- EXERCISE INSTRUCTIONS
Report every line of the listing below in which the string "shiftl" occurs.
______________________________
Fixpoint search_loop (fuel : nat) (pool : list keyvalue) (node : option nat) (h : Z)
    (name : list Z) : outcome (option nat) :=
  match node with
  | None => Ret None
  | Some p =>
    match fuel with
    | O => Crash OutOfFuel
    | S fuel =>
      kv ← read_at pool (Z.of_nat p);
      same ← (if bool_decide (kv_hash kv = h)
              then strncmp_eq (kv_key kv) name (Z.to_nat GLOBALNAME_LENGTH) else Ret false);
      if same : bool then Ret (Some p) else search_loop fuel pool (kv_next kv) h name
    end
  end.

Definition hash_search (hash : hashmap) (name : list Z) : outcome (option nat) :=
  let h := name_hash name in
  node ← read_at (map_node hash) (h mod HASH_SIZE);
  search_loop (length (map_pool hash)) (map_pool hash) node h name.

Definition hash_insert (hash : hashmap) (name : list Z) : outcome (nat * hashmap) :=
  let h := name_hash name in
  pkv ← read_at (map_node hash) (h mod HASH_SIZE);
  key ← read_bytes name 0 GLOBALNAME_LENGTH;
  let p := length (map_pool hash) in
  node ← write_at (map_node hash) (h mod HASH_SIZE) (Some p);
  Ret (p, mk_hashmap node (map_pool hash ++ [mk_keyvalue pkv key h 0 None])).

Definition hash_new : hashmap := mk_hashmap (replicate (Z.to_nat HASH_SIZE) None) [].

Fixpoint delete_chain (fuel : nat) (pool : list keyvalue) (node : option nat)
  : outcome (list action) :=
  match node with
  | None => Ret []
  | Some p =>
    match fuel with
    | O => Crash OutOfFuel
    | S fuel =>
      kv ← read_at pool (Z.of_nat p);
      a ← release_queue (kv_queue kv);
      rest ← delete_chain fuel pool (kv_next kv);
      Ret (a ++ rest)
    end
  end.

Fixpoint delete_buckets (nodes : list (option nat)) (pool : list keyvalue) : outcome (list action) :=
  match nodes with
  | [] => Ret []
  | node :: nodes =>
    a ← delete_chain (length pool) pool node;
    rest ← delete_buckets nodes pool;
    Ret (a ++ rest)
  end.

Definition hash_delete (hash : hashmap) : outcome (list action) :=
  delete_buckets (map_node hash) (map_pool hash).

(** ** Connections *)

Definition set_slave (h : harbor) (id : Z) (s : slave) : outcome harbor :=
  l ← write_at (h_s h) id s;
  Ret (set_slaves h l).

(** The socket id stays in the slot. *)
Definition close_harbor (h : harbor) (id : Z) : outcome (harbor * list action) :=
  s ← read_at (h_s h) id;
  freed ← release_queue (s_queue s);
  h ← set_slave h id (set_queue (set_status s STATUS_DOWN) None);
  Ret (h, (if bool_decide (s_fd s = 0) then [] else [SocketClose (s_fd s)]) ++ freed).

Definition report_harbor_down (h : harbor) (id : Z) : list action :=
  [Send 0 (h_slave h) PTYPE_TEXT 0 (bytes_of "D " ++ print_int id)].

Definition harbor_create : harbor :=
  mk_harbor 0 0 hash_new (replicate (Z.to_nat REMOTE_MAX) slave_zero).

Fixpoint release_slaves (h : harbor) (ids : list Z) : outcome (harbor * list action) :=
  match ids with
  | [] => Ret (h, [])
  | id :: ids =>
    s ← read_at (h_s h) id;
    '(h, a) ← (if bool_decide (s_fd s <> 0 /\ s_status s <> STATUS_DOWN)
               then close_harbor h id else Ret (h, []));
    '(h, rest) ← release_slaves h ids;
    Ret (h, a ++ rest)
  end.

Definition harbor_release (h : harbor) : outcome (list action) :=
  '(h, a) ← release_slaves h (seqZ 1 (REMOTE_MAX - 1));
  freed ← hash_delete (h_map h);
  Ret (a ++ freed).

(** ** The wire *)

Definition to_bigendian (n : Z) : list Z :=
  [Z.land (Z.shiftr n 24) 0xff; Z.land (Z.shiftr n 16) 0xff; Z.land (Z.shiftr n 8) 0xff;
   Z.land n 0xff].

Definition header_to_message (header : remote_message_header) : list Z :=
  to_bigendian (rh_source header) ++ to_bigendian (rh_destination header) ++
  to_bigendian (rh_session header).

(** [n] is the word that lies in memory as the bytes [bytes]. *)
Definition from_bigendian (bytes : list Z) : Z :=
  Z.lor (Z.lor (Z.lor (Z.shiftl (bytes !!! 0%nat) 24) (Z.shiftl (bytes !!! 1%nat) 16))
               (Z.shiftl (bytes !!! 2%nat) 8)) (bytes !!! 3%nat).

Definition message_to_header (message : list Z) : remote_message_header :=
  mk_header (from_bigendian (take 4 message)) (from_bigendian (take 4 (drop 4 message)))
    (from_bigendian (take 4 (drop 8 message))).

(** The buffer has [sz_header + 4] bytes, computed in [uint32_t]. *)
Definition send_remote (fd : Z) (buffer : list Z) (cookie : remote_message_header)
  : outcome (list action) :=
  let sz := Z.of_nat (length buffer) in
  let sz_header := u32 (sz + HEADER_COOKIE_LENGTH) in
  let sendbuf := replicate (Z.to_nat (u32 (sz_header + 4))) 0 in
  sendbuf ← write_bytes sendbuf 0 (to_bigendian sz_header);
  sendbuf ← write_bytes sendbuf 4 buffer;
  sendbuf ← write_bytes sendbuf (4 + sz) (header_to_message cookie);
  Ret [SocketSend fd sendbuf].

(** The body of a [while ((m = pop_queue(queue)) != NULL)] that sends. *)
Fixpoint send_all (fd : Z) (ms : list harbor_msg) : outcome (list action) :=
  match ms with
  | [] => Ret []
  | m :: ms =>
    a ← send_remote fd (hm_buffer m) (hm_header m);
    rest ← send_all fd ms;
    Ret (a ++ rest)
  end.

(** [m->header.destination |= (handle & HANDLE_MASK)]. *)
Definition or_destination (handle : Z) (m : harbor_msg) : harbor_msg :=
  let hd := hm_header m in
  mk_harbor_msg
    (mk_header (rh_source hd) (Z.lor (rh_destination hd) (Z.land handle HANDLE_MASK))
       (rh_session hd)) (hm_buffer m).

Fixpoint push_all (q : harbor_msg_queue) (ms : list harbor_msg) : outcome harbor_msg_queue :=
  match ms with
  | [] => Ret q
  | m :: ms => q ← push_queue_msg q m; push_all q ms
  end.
______________________________
- TASK RESPONSE
  Z.lor (Z.lor (Z.lor (Z.shiftl (bytes !!! 0%nat) 24) (Z.shiftl (bytes !!! 1%nat) 16))
               (Z.shiftl (bytes !!! 2%nat) 8)) (bytes !!! 3%nat).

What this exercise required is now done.